In a not-yet-peer-reviewed academic paper, the team at Amazon AGI — which stands for “artificial general intelligence,” or human-level AI — say their large language model (LLM) is exhibiting “state-of-the-art naturalness” at conversational text. Per the examples shared in the paper, the model does seem sophisticated.
As the paper indicates, the model was able to come up with all sorts of sentences that, according to criteria crafted with the help of an “expert linguist,” showed it was making the types of language leaps that are natural in human language learners but have been difficult to obtain in AI.

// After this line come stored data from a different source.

(* ===== verification/SysvarCmd.v ===== *)
(** * The command-line tool: sysvar/sysvar_cmd.c

    Line editing, the interactive console and the option loop of [main], on top of
    the library of [SysvarLib].  Standard input is the list of bytes still to be
    read; the terminal settings are not modelled. *)

From S2P Require Import Prelude Crc32 Sysvar SysvarImage SysvarLib SysvarStore SysvarFlash.
From stdpp Require Import gmap.
Open Scope Z_scope.

Definition PAGE_SIZE : Z := 256.
Definition SYSVAR_VALUE : Z := 2048.
Definition READ_CMD : Z := 1.
Definition WRITE_CMD : Z := 2.
Definition ERASE_CMD : Z := 3.

Inductive CmdType :=
  | cmdtype_clear | cmdtype_del | cmdtype_dump | cmdtype_erase | cmdtype_exit | cmdtype_get
  | cmdtype_load | cmdtype_print | cmdtype_read | cmdtype_save | cmdtype_set | cmdtype_write.

Definition cmd_str : list (bytes * CmdType) :=
  [ (lit "clear", cmdtype_clear); (lit "del", cmdtype_del); (lit "dump", cmdtype_dump);
    (lit "erase", cmdtype_erase); (lit "exit", cmdtype_exit); (lit "get", cmdtype_get);
    (lit "load", cmdtype_load); (lit "print", cmdtype_print); (lit "read", cmdtype_read);
    (lit "save", cmdtype_save); (lit "set", cmdtype_set); (lit "write", cmdtype_write) ].

Record con (D : Type) := Con {
  clib : lib D;
  stdin : bytes;
  debug : bool;
}.
Arguments Con {D}. Arguments clib {D}. Arguments stdin {D}. Arguments debug {D}.

Section cmd.
Context `{HP : CPlatform, HA : Allocator, HG : Garbage} {D : Type} `{!MtdDriver D}.
Abbreviation CM := (M (con D)).
Implicit Types s : con D.

Definition set_clib l s : con D := Con l (stdin s) (debug s).
Definition set_stdin i s : con D := Con (clib s) i (debug s).
Definition set_debug b s : con D := Con (clib s) (stdin s) b.

(** A call of the library. *)
Definition on_lib {A} (m : M (lib D) A) : CM A := fun s =>
  match m (clib s) with
  | Ret (a, l) => Ret (a, set_clib l s)
  | Ub => Ub
  | OutOfFuel => OutOfFuel
  end.

Definition put (text : bytes) : CM unit := on_lib (say (MsgText text)).
Definition put_err (text : bytes) : CM unit := on_lib (say (MsgStderr text)).
Definition ERROR_MSG : bytes := lit "<<ERROR CODE>>: ".
Definition put_code (ret : Z) : CM unit := put_err (ERROR_MSG ++ dec ret ++ [LF]).

Definition EOF : Z := -1.
Definition getchar : CM Z := fun s =>
  match stdin s with
  | [] => Ret (EOF, s)
  | c :: i => Ret (c, set_stdin i s)
  end.

(** An array on the stack, before anything is written to it. *)
Definition uninit (n : nat) : bytes := (λ i, u8 (garbage i)) <$> seq 0 n.

Definition print_usage (cmd : bytes) : CM unit :=
  put (lit "usage: " ++ cmd ++ [LF] ++
       lit "       " ++ cmd ++ lit " --debug" ++ [LF] ++
       lit "       " ++ cmd ++ lit " --print" ++ [LF] ++
       lit "       " ++ cmd ++ lit " --clear" ++ [LF] ++
       lit "       " ++ cmd ++ lit " --get var_name" ++ [LF] ++
       lit "       " ++ cmd ++ lit " --remove var_name" ++ [LF] ++
       lit "       " ++ cmd ++ lit " --set var_name var_value" ++ [LF]).

Definition print_console_help (debug : bool) : CM unit :=
  put (lit "command:" ++ [LF] ++
       lit "  load.....load system variables to data buffer" ++ [LF] ++
       lit "  save.....save system variables to MTD device" ++ [LF] ++
       lit "  print....print system variables" ++ [LF] ++
       lit "  dump.....dump data in data buffer" ++ [LF] ++
       lit "  get......get system variable" ++ [LF] ++
       lit "  set......add/set system variable" ++ [LF] ++
       lit "  del......delete system variable" ++ [LF] ++
       lit "  clear....delete all system variables" ++ [LF]);;
  (if debug then
     put ([LF] ++
          lit "  read.....read data from MTD device" ++ [LF] ++
          lit "  write....write data to MTD device" ++ [LF] ++
          lit "  erase....erase MTD device" ++ [LF])
   else mret tt);;
  put (lit "  exit.....exit sysvar_cmd application" ++ [LF]).

(** [get_str(name, str, len)]: [while (1)], which ends at a newline only. *)
Fixpoint get_str_loop (fuel : nat) (len : Z) (str : bytes) (i : Z) : CM bytes :=
  match fuel with
  | O => fun _ => OutOfFuel
  | S fuel =>
      c ← getchar;
      if c =? LF then
        put [13; LF];;
        lift (buf_set str i NUL)
      else if c =? 0x08 then
        if i >? 0 then put [8; 32; 8];; get_str_loop fuel len str (i - 1)
        else get_str_loop fuel len str i
      else if (0x20 <=? c) && (c <? 0x7f) then
        if i <? len - 1 then
          put [c];;
          str ← lift (buf_set str i c);
          get_str_loop fuel len str (i + 1)
        else get_str_loop fuel len str i
      else get_str_loop fuel len str i
  end.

Named “Big Adaptive Streamable TTS with Emergent abilities” or BASE TTS, the initial model was trained on 100,000 hours of “public domain speech data,” 90 percent in English, to teach it how Americans talk. To test out how large models would need to be to show “emergent abilities,” or abilities they were not trained on, the Amazon AGI team trained two smaller models, one on 1,000 hours of speech data and another on 10,000, to see which of the three — if any — exhibited the type of language naturalness they were looking for.
Interestingly enough, it was the 10,000-hour model — the Goldilocks of the three, if you will — that scored highest on the Amazon researchers’ emergent abilities criteria list, which included things like the ability to understand punctuation, non-English words, and emotions.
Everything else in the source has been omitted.